EXERCISE INPUT:
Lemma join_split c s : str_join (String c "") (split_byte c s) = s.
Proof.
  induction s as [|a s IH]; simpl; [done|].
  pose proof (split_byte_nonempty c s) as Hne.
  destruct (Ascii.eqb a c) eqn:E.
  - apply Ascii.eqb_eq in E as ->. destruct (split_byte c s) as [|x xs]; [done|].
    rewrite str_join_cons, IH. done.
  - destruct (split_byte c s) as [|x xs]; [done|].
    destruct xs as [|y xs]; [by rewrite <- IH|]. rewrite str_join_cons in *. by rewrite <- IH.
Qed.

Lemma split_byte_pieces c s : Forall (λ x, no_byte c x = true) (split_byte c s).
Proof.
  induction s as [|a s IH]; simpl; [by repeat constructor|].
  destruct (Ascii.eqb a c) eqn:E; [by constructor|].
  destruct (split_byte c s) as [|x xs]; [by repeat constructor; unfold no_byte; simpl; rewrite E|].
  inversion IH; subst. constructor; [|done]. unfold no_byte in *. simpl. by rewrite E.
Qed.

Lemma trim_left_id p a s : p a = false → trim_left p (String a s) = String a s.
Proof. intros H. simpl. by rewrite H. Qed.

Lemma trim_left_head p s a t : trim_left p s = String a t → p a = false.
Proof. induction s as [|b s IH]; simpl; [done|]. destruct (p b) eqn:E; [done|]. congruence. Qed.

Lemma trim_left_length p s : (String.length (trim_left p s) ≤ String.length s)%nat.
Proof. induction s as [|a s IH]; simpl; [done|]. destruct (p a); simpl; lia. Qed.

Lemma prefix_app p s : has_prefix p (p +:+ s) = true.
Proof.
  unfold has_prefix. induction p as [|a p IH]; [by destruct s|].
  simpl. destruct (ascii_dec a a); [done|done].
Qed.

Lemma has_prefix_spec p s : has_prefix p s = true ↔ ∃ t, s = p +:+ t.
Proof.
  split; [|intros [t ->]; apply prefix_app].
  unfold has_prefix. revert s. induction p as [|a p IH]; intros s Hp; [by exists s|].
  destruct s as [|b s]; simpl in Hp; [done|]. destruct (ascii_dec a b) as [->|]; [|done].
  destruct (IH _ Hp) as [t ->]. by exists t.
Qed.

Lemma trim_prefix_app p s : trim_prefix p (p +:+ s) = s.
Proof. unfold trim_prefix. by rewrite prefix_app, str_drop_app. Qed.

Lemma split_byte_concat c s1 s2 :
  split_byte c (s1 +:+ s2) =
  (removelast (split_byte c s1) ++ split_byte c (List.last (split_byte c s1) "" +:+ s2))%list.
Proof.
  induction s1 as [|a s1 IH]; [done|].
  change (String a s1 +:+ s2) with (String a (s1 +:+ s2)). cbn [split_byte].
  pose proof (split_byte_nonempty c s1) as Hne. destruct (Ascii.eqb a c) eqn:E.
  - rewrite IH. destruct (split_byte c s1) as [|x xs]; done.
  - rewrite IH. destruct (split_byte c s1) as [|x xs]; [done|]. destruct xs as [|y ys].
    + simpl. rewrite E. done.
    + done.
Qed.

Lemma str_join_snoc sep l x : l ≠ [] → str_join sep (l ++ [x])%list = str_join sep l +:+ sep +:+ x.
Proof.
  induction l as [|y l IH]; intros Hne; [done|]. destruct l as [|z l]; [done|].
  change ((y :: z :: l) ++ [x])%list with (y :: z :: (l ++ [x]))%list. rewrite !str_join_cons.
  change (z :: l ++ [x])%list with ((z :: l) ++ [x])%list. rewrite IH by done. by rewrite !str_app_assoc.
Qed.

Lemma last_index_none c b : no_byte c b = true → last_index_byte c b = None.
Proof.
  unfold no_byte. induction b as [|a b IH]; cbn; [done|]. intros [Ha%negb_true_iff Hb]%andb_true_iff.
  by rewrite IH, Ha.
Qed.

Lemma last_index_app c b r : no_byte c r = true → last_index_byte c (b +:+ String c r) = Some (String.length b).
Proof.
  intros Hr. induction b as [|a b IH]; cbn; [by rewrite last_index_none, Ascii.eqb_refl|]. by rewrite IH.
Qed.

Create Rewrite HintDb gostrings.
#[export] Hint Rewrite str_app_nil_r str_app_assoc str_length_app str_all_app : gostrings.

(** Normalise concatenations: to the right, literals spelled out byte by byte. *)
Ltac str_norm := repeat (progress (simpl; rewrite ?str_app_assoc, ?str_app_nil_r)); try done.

EXERCISE AIM:
In your answer, include only the lines above starting at the line that holds "pose proof (split_byte_nonempty c s)" and ending at the line that holds "destruct (Ascii.eqb a c) eqn:E;", copied exactly.

ANSWER SECTION:
  pose proof (split_byte_nonempty c s) as Hne.
  destruct (Ascii.eqb a c) eqn:E.
  - apply Ascii.eqb_eq in E as ->. destruct (split_byte c s) as [|x xs]; [done|].
    rewrite str_join_cons, IH. done.
  - destruct (split_byte c s) as [|x xs]; [done|].
    destruct xs as [|y xs]; [by rewrite <- IH|]. rewrite str_join_cons in *. by rewrite <- IH.
Qed.

Lemma split_byte_pieces c s : Forall (λ x, no_byte c x = true) (split_byte c s).
Proof.
  induction s as [|a s IH]; simpl; [by repeat constructor|].
  destruct (Ascii.eqb a c) eqn:E; [by constructor|].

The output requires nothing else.